Tuesday’s walkout followed a three-day doctors’ strike last month.
“This next round of strikes will see unparalleled levels of disruption, and we are very concerned about the potential severity of impact on patients and services across the country,” NHS England National Medical Director Stephen Powis said.
He said there will be “considerably more” cancellations in operations and procedures this time than the 175,000 that were rescheduled during the previous walkout, but added the NHS was working to ensure emergency services are kept intact.
“We’ve also asked (hospitals) to reschedule procedures and outpatients as quickly as possible but this will take weeks to recover from,” Powis told BBC Radio.

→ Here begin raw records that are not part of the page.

(** The columns of [drop_duplicates(subset=[...])]. *)
Definition subset (r : CanonicalRecord) : string * Z * string * string :=
  (source r, year r, species r, product_type r).

(** Rows of the existing dataset removed before the append:
    [(existing_df['source'] == 'MN') & (existing_df['year'] >= 2013)]. *)
Definition replaced (r : CanonicalRecord) : Prop :=
  source r = "MN" ∧ (2013 ≤ year r)%Z.

Definition main : Script RawRow unit :=
  fr_df ← load_forest_resources_data;
  mn_unified ← lift (transform_to_unified fr_df);
  let mn_unified := Pandas.drop_duplicates_last subset mn_unified in
  _ ← show_summary mn_unified;
  existing_df ← read_unified_csv;
  let existing_df := filter (fun r => ¬ replaced r) existing_df in
  let unified_df := Pandas.sort_values (existing_df ++ mn_unified) in
  to_csv unified_df.

End MN.

(** ** scripts/integrate_wv_forestry.py *)

Module WV.

(** A row of [wv_stumpage_parsed.csv]. *)
Record RawRow := {
  raw_year : option Z;
  raw_region : string;
  raw_species : option string;
  raw_product_type : option string;
  raw_price_avg : option PyNum.float;
  raw_price_low : option PyNum.float;
  raw_price_high : option PyNum.float;
  raw_unit : string;
  raw_num_reports : option PyNum.float
}.

Definition SPECIES_MAP : gmap string string :=
  list_to_map [
    ("Walnut", "black_walnut");
    ("White Oak", "white_oak");
    ("Red Oak", "red_oak");
    ("Other Oak", "other_oak");
    ("Cherry", "black_cherry");
    ("Hard Maple", "hard_maple");
    ("Soft Maple", "soft_maple");
    ("Ash", "ash");
    ("Yellow Poplar", "yellow_poplar");
    ("Basswood", "basswood");
    ("Hickory", "hickory");
    ("White Pine", "white_pine");
    ("Other Pine", "other_pine");
    ("Other Hardwood", "other_hardwood");
    ("Mixed", "mixed")
  ].

Definition REGION_MAP : gmap string string :=
  list_to_map [
    ("Region 1", "Eastern Panhandle");
    ("Region 2", "Northwestern");
    ("Region 3", "Southwestern");
    ("Region 4", "Southern");
    ("Region 5", "Northeastern")
  ].

Definition MBF_TO_TONS : PyNum.float := PyNum.nearest 5.

(** [SPECIES_MAP.get(species, species.lower().replace(' ', '_'))] *)
Definition standardize_species (species : string) : string :=
  default (PyStr.replace " " "_" (PyStr.lower species))
          (SPECIES_MAP !! species).

(** The conversion chosen by the [if unit == ...] chain. *)
Definition conversion_for (unit : string) : option PyNum.float :=
  if String.eqb unit "$/MBF" then Some MBF_TO_TONS
  else if String.eqb unit "$/Cord" then Some (PyNum.nearest 2.5)
  else None.

Definition standardize_product (product : string) : string :=
  if String.eqb product "Stumpage" then "sawtimber"
  else if String.eqb product "Pulpwood" then "pulpwood"
  else PyStr.lower product.

(** The body of the loop of [transform_to_unified].  The fallback
    [species.lower()] is an argument of [SPECIES_MAP.get] and is evaluated
    for every row; an empty product cell equals neither literal and reaches
    [product.lower()]. *)
Definition assemble (row : RawRow) : outcome (option CanonicalRecord) :=
  match raw_price_avg row with
  | None => Done None
  | Some price =>
      if PyNum.is_nan price || PyNum.is_zero price then Done None
      else
        let region := raw_region row in
        let region_std := default region (REGION_MAP !! region) in
        species ← py_str AttributeError (raw_species row);
        let species_std := standardize_species species in
        let unit := raw_unit row in
        let conversion := conversion_for unit in
        let price_per_ton := PyNum.div price <$> conversion in
        product ← py_str AttributeError (raw_product_type row);
        let product_type := standardize_product product in
        year ← py_int (raw_year row);
        Done (Some {|
          source := "WV";
          year := year;
          quarter := None;
          period_type := "annual";
          region := region_std;
          county := None;
          species := species_std;
          product_type := product_type;
          price_avg := price;
          price_low := raw_price_low row;
          price_high := raw_price_high row;
          unit_ := unit;
          price_per_ton := round_if_truthy price_per_ton;
          conversion_factor := conversion;
          sample_size := raw_num_reports row;
          notes := Some "WV Division of Forestry Timber Market Report"
        |})
  end.

Definition transform_to_unified (df : list RawRow)
  : outcome (list CanonicalRecord) :=
  iterrows assemble df [].

Definition load_parsed_data : Script RawRow (list RawRow) := read_raw_csv.

Definition subset (r : CanonicalRecord)
  : string * Z * string * string * string :=
  (source r, year r, species r, region r, product_type r).

Definition main : Script RawRow unit :=
  parsed_df ← load_parsed_data;
  wv_unified ← lift (transform_to_unified parsed_df);
  let wv_unified := Pandas.drop_duplicates_last subset wv_unified in
  _ ← show_summary wv_unified;
  existing_df ← read_unified_csv;
  let existing_wv := filter (fun r => source r = "WV") existing_df in
  let existing_df :=
    if (0 <? length existing_wv)%nat
    then filter (fun r => source r ≠ "WV") existing_df
    else existing_df in
  let unified_df := Pandas.sort_values (existing_df ++ wv_unified) in
  to_csv unified_df.

End WV.

(** ** scripts/integrate_ca_cdtfa.py *)

Module CA.

(** A row of [ca_stumpage_parsed.csv]; [raw_timber_type] is [None] when
    the file has no [timber_type] column, [raw_size_code] is the size code
    as it is printed. *)
Record RawRow := {
  raw_year : Pandas.whole;
  raw_half : Pandas.whole;
  raw_timber_value_area : option Z;
  raw_species : option string;
  raw_size_code : string;
  raw_timber_type : option string;
  raw_price_mbf : option PyNum.float
}.

Definition SPECIES_MAP : gmap string string :=
  list_to_map [
    ("Ponderosa Pine", "ponderosa_pine");
    ("Douglas Fir", "douglas_fir");
    ("Hemlock-Fir", "hemlock_fir");
    ("Incense Cedar", "incense_cedar");
    ("Redwood", "redwood");
    ("Port Orford Cedar", "port_orford_cedar")
  ].

Definition TVA_REGIONS : gmap Z string :=
  list_to_map [
    (1%Z, "North Coast (Del Norte, Humboldt)");
    (2%Z, "Mendocino Coast");
    (3%Z, "Santa Cruz Mountains");
    (4%Z, "North Interior (Trinity, Shasta West)");
    (5%Z, "Northeast (Modoc, Lassen, Siskiyou East)");
    (6%Z, "Sacramento Valley");
    (7%Z, "Sierra Nevada North");
    (8%Z, "Sierra Nevada Central");
    (9%Z, "Southern California")
  ].

Definition MBF_TO_TONS : PyNum.float := PyNum.nearest 4.

(** [SPECIES_MAP.get(s, s.lower().replace(' ', '_').replace('-', '_'))] *)
Definition standardize_species (species : string) : string :=
  default (PyStr.replace "-" "_" (PyStr.replace " " "_" (PyStr.lower species)))
          (SPECIES_MAP !! species).

(** The body of the loop of [transform_to_unified]; [notes] prints the
    cells [row['year']] and [row['half']] as they are. *)
Definition assemble (row : RawRow) : outcome (option CanonicalRecord) :=
  match raw_price_mbf row with
  | None => Done None
  | Some price_mbf =>
      if PyNum.is_nan price_mbf then Done None
      else
        let price_per_ton := PyNum.div price_mbf MBF_TO_TONS in
        species ← py_str AttributeError (raw_species row);
        let species_std := standardize_species species in
        tva ← py_int (raw_timber_value_area row);
        let region_desc :=
          default ("TVA " +:+ PyStr.of_int tva) (TVA_REGIONS !! tva) in
        let timber_type := default "green" (raw_timber_type row) in
        let product_type := "sawtimber_" +:+ timber_type in
        year ← py_int (Pandas.whole_value (raw_year row));
        Done (Some {|
          source := "CA";
          year := year;
          quarter := None;
          period_type := "semi-annual";
          region := "TVA_" +:+ PyStr.of_int tva;
          county := Some region_desc;
          species := species_std;
          product_type := product_type;
          price_avg := price_mbf;
          price_low := None;
          price_high := None;
          unit_ := "$/MBF";
          price_per_ton := Some (PyNum.round2 price_per_ton);
          conversion_factor := Some MBF_TO_TONS;
          sample_size := None;
          notes := Some ("CDTFA harvest values "
                         +:+ Pandas.whole_text (raw_year row)
                         +:+ " H" +:+ Pandas.whole_text (raw_half row)
                         +:+ ". Size: " +:+ raw_size_code row
                         +:+ ". Tax assessment, not market.")
        |})
  end.

Definition transform_to_unified (df : list RawRow)
  : outcome (list CanonicalRecord) :=
  iterrows assemble df [].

The BMA has said the strikes by junior doctors, some of whom are very experienced, could be stopped if Health Secretary Steve Barclay put a credible pay offer forward.
“Not only will the walkouts risk patient safety, but they have also been timed to maximise disruption after the Easter break,” Barclay said in a statement.

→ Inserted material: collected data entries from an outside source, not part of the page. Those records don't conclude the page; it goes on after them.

(** * RELAPACK_dgemmt: triangular-output matrix product (relapack/src/dgemmt.c)

    A shallow embedding of the three routines of [dgemmt.c]
    ([RELAPACK_dgemmt], [RELAPACK_dgemmt_rec], [RELAPACK_dgemmt_rec2]) and
    the properties of its specification.

    Conventions of the embedding.
    - A C [int] is a [Z]; the arithmetic the routines do on [int]s goes
      through [wrap], the 32-bit two's-complement result.  Signed overflow is
      undefined in C: the theorems that depend on offsets assume that the
      offsets are in range ([offsets_in_int], [offsets_fit]), so they hold
      whatever an overflow would do; the last part of the file runs the
      routines on valid inputs whose offsets do not fit.
    - A [double] is an element of an abstract type [R] with an addition and a
      multiplication; no law of arithmetic is assumed or used.
    - A [double *] is an offset (a [Z]) into a store [Z -> R].  [A] and [B]
      are [const] and live in two read-only stores; [C] lives in the store
      carried by the state.
    - The BLAS and LAPACK routines the file calls are not part of it: each
      call is recorded, with its arguments, in the state's list of calls, and
      [dgemm] and [dgemv] update the store as their contract says.
    - What relapack.h and the build configuration supply ([HAVE_XGEMMT],
      [CROSSOVER_DGEMMT], [DREC_SPLIT]) and LAPACK's [lsame] are parameters.
    - The recursion of [RELAPACK_dgemmt_rec] ends only if [DREC_SPLIT] makes
      progress, so the kernel runs on fuel; the theorems show that fuel
      above [n] is enough. *)

From Stdlib Require Import ZArith List Lia Bool Ascii String.
Import ListNotations.
Local Open Scope Z_scope.
(** The second loop constructs one axis per entry, of the motors that
    the entry lists, and touches no motor. *)
Lemma init_axis_nodes_spec (n : nat) :
  forall (i : nat) (g : Config.Globals) (w : World) (g' : Config.Globals) (w' : World),
    Config.init_axis_nodes n i g w = Ok (0, g', w') ->
    Config.motor_list g' = Config.motor_list g /\
    Config.motor_list_len g' = Config.motor_list_len g /\
    Config.axis_list_len g' = Config.axis_list_len g /\
    steppers w' = steppers w /\ requests w' = requests w /\
    (forall a x, axes w !! a = Some x -> axes w' !! a = Some x) /\
    (forall j, ~ (i <= j < i + n)%nat ->
       Config.axis_list g' !! j = Config.axis_list g !! j) /\
    (forall j, (i <= j < i + n)%nat ->
       exists node x,
         Config.axis_list g !! j = Some node /\
         Config.axis_list g' !! j
           = Some (Config.with_axis node (Some (length (axes w) + (j - i))%nat)) /\
         axes w' !! (length (axes w) + (j - i))%nat = Some x /\
         axis_built_from (Config.motor_list g) node x).
Proof.
  induction n as [|n IH]; intros i g w g' w' H.
  - injection H as <- <-. repeat (split; [auto|]). intros j Hj. lia.
  - cbn [Config.init_axis_nodes] in H. ok_inv H. rename x into node.
    apply array_get_Ok in Hx.
    destruct (Config.validate_axis_node node) eqn:Hval; [|discriminate].
    ok_inv H. rename x into l. ok_inv H. destruct x as (axis & w1).
    destruct axis as [h|]; [|discriminate].
    assert (0 <= Config.axis_config.count node) as Hcnt.
    { unfold Config.validate_axis_node in Hval.
      destruct (Z.ltb_spec 0 (Config.axis_config.count node)); [lia|].
      rewrite ?andb_false_r, ?andb_false_l in Hval. discriminate. }
    apply axis_init_cases in Hx1; [|exact Hcnt].
    destruct Hx1 as (Hs1 & Hr1 & -> & l' & x & [= <-] & Ha1 & _ & _ & C1 & C2 & _ & _ & _ & _
                     & C3 & _).
    apply axis_node_motors_spec in Hx0. destruct Hx0 as (Hlen & Hl).
    apply IH in H. cbn [Config.motor_list Config.motor_list_len Config.axis_list_len
                        Config.set_axis_list Config.axis_list] in H.
    destruct H as (H1 & H2 & H3 & H4 & H5 & H6 & H7 & H8).
    assert (i < length (Config.axis_list g))%nat as Hi by (eapply lookup_lt_Some; eauto).
    split; [exact H1|]. split; [exact H2|]. split; [exact H3|].
    split; [congruence|]. split; [congruence|]. split; [|split].
    + intros a xa Hxa. apply H6. rewrite Ha1. apply lookup_app_l_Some. exact Hxa.
    + intros j Hj. rewrite H7 by lia. apply list_lookup_insert_ne. lia.
    + intros j Hj. destruct (decide (j = i)) as [->|Hne].
      * exists node, x. split; [exact Hx|]. rewrite Nat.sub_diag, Nat.add_0_r. split.
        { rewrite H7 by lia. apply list_lookup_insert_eq. exact Hi. }
        split.
        { apply H6. rewrite Ha1. apply lookup_snoc. }
        unfold axis_built_from. split; [exact C1|]. split; [exact C2|].
        intros k Hk. destruct (C3 k Hk) as (b & Eb1 & Eb2).
        destruct (Hl k Hk) as (i' & entry & E1 & E2 & E3).
        exists i', entry, b. cbn [Nat.add] in E1. split; [exact E1|]. split; [exact E2|].
        split; [congruence|exact Eb2].
      * destruct (H8 j ltac:(lia)) as (nd & xj & E1 & E2 & E3 & E4).
        rewrite list_lookup_insert_ne in E1 by lia.
        rewrite Ha1, length_app in E2, E3. cbn [length] in E2, E3.
        replace (length (axes w) + 1 + (j - S i))%nat
          with (length (axes w) + (j - i))%nat in E2, E3 by lia.
        exists nd, xj. auto.
Qed.

Lemma built_from_with_motor (node : Config.motor_config.t) (p : ptr) (m : Stepper) :
  built_from node m -> built_from (Config.with_motor node p) m.
Proof. unfold built_from. destruct node. cbn. auto. Qed.

Lemma axis_built_from_with_axis (table : list Config.motor_config.t)
  (node : Config.axis_config.t) (p : ptr) (x : Axis) :
  axis_built_from table node x -> axis_built_from table (Config.with_axis node p) x.
Proof. unfold axis_built_from. destruct node. cbn. auto. Qed.

Lemma init_motors_spec (g : Config.Globals) (w : World) (g' : Config.Globals) (w' : World) :
  Config.init_motors g w = Ok (0, g', w') ->
  requests w' = requests w /\
  length (steppers w') = (length (steppers w) + Z.to_nat (Config.motor_list_len g'))%nat /\
  (forall a m, steppers w !! a = Some m -> steppers w' !! a = Some m) /\
  (forall a x, axes w !! a = Some x -> axes w' !! a = Some x) /\
  (forall i, (i < Z.to_nat (Config.motor_list_len g'))%nat ->
     exists node m,
       Config.motor_list g' !! i = Some node /\
       Config.motor_config.motor node = Some (length (steppers w) + i)%nat /\
       steppers w' !! (length (steppers w) + i)%nat = Some m /\
       built_from node m) /\
  (forall j, (j < Z.to_nat (Config.axis_list_len g'))%nat ->
     exists node h x,
       Config.axis_list g' !! j = Some node /\
       Config.axis_config.axis node = Some h /\ axes w' !! h = Some x /\
       axis_built_from (Config.motor_list g') node x).
Proof.
  unfold Config.init_motors. intros H. ok_inv H. destruct x as ((rv & g1) & w1).
  destruct (Z.eqb_spec rv 0) as [->|Hrv]; [|injection H as -> _ _; contradiction].
  apply init_motor_nodes_spec in Hx.
  destruct Hx as (M1 & M2 & M3 & M4 & M5 & M6 & M7 & _ & M9).
  apply init_axis_nodes_spec in H.
  destruct H as (A1 & A2 & A3 & A4 & A5 & A6 & _ & A8).
  split; [congruence|]. split; [rewrite A4, M6, A2, M1; reflexivity|].
  split; [intros a m Hm; rewrite A4; auto|].
  split; [intros a x Hx; apply A6; rewrite M5; exact Hx|].
  split.
  - intros i Hi. rewrite A2, M1 in Hi.
    destruct (M9 i ltac:(lia)) as (node & m & E1 & E2 & E3 & E4).
    rewrite Nat.sub_0_r in E2, E3.
    exists (Config.with_motor node (Some (length (steppers w) + i)%nat)), m.
    rewrite A1, A4. split; [exact E2|]. split; [destruct node; reflexivity|].
    split; [exact E3|]. apply built_from_with_motor. exact E4.
  - intros j Hj. rewrite A3, M3 in Hj. rewrite M3 in A8.
    destruct (A8 j ltac:(lia)) as (node & x & E1 & E2 & E3 & E4).
    exists (Config.with_axis node (Some (length (axes w1) + (j - 0))%nat)),
           (length (axes w1) + (j - 0))%nat, x.
    split; [exact E2|]. split; [destruct node; reflexivity|]. split; [exact E3|].
    rewrite A1. apply axis_built_from_with_axis. exact E4.
Qed.

(** X22.  When [read_motor_config] returns 0, every entry of the two tables
    has its object: entry [i] of the motors holds the handle of the [i]-th
    motor made by the call, which has the name (cut to 31 characters), the
    pins, the positive direction and the microsteps of the entry; every
    entry of the axes holds the handle of an axis with the entry's count
    and distance per rotation, whose motors are the handles of the motor
    entries that the axis lists.  No request is made, and the motors and
    axes that existed before the call are as they were. *)
Theorem read_motor_config_builds_every_entry (fuel : nat) (file : option Config.FILE)
  (g : Config.Globals) (w : World) (g' : Config.Globals) (w' : World) :
  Config.read_motor_config fuel file g w = Ok (0, g', w') ->
  requests w' = requests w /\
  length (steppers w') = (length (steppers w) + Z.to_nat (Config.motor_list_len g'))%nat /\
  (forall a m, steppers w !! a = Some m -> steppers w' !! a = Some m) /\
  (forall a x, axes w !! a = Some x -> axes w' !! a = Some x) /\
  (forall i, (i < Z.to_nat (Config.motor_list_len g'))%nat ->
     exists node m,
       Config.motor_list g' !! i = Some node /\
       Config.motor_config.motor node = Some (length (steppers w) + i)%nat /\
       steppers w' !! (length (steppers w) + i)%nat = Some m /\
       built_from node m) /\
  (forall j, (j < Z.to_nat (Config.axis_list_len g'))%nat ->
     exists node h x,
       Config.axis_list g' !! j = Some node /\
       Config.axis_config.axis node = Some h /\ axes w' !! h = Some x /\
       axis_built_from (Config.motor_list g') node x).
Proof.
  unfold Config.read_motor_config. destruct file as [config_file|]; [|discriminate].
  intros H. ok_inv H. destruct x as (error & m).
  destruct (Z.eqb_spec error 0) as [->|Herr].
  - apply init_motors_spec in H.
    destruct (report_state (Config.stderr m) w) as (R1 & R2 & R3).
    rewrite R1, R2, R3 in H. exact H.
  - injection H as H _ _. lia.
Qed.

Lemma read_motor_config_builds_every_entry_witness :
  requests configured_world = requests no_objects /\
  length (steppers configured_world)
    = (length (steppers no_objects) + Z.to_nat (Config.motor_list_len configured_globals))%nat /\
  (forall a m, steppers no_objects !! a = Some m -> steppers configured_world !! a = Some m) /\
  (forall a x, axes no_objects !! a = Some x -> axes configured_world !! a = Some x) /\
  (forall i, (i < Z.to_nat (Config.motor_list_len configured_globals))%nat ->
     exists node m,
       Config.motor_list configured_globals !! i = Some node /\
       Config.motor_config.motor node = Some (length (steppers no_objects) + i)%nat /\
       steppers configured_world !! (length (steppers no_objects) + i)%nat = Some m /\
       built_from node m) /\
  (forall j, (j < Z.to_nat (Config.axis_list_len configured_globals))%nat ->
     exists node h x,
       Config.axis_list configured_globals !! j = Some node /\
       Config.axis_config.axis node = Some h /\ axes configured_world !! h = Some x /\
       axis_built_from (Config.motor_list configured_globals) node x).
Proof.
  apply (read_motor_config_builds_every_entry 200 (Some one_motor_two_axes)
           Config.initial_globals no_objects configured_globals configured_world).
  vm_compute. reflexivity.
Defined.

(** ** config.c: the counts of the tables *)

Lemma same_motors_refl (g : Config.Globals) : same_motors g g.
Proof. split; reflexivity. Qed.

He says the BMA’s demands are unreasonable and would mean an increase of more than 20,000 pounds ($24,840) for some doctors.
The health secretary said the “unrealistic” demand had led to a breakdown in talks.
“This demand is widely out of step with pay settlements in other parts of the public sector at a time of considerable economic pressure on our country,” Barclay wrote in the Sunday Telegraph.
The BMA has previously said it was willing to enter talks with Barclay and suspend strikes if members were presented with a “credible” pay offer “to resolve 15 years of pay erosion”.
“We were knocking on the health secretary’s door, asking to meet with him to negotiate a settlement to this dispute, long before the current strike got under way,” Dr Vivek Trivedi, the BMA junior doctors committee co-chairman, said.
“We have been in a formal dispute since October. He refused to respond and meet us until we had a strike ballot result. He has had months to put a credible offer on the table and avert industrial action, so for him to say, ‘It’s disappointing,’ is at best disingenuous.
“We would still be willing to suspend strike action this week if the secretary of state makes a credible offer that can be the basis of negotiation.”
The strike is the latest to involve NHS staff, following walkouts by nurses, paramedics and others demanding rises that better reflect annual inflation running at more than 10 percent.
Zaid Al Najjar, medical director of an organisation in the UK that treats doctors with mental health difficulties told Al Jazeera that stress has driven thousands of doctors out of the profession or into depression, with some even considering suicide.
He highlighted that many of the doctors’ problems are systemic, given reduced resources and staff shortages.
“A lot of it is due to workload, working conditions, worry about making errors, worries about causing harm, worry about not being able to provide what you felt you could, going into the profession,” he said.
The United Kingdom has been hit by strikes across broad swaths of the economy, with workers struggling with a cost-of-living crisis caused by double-digit inflation.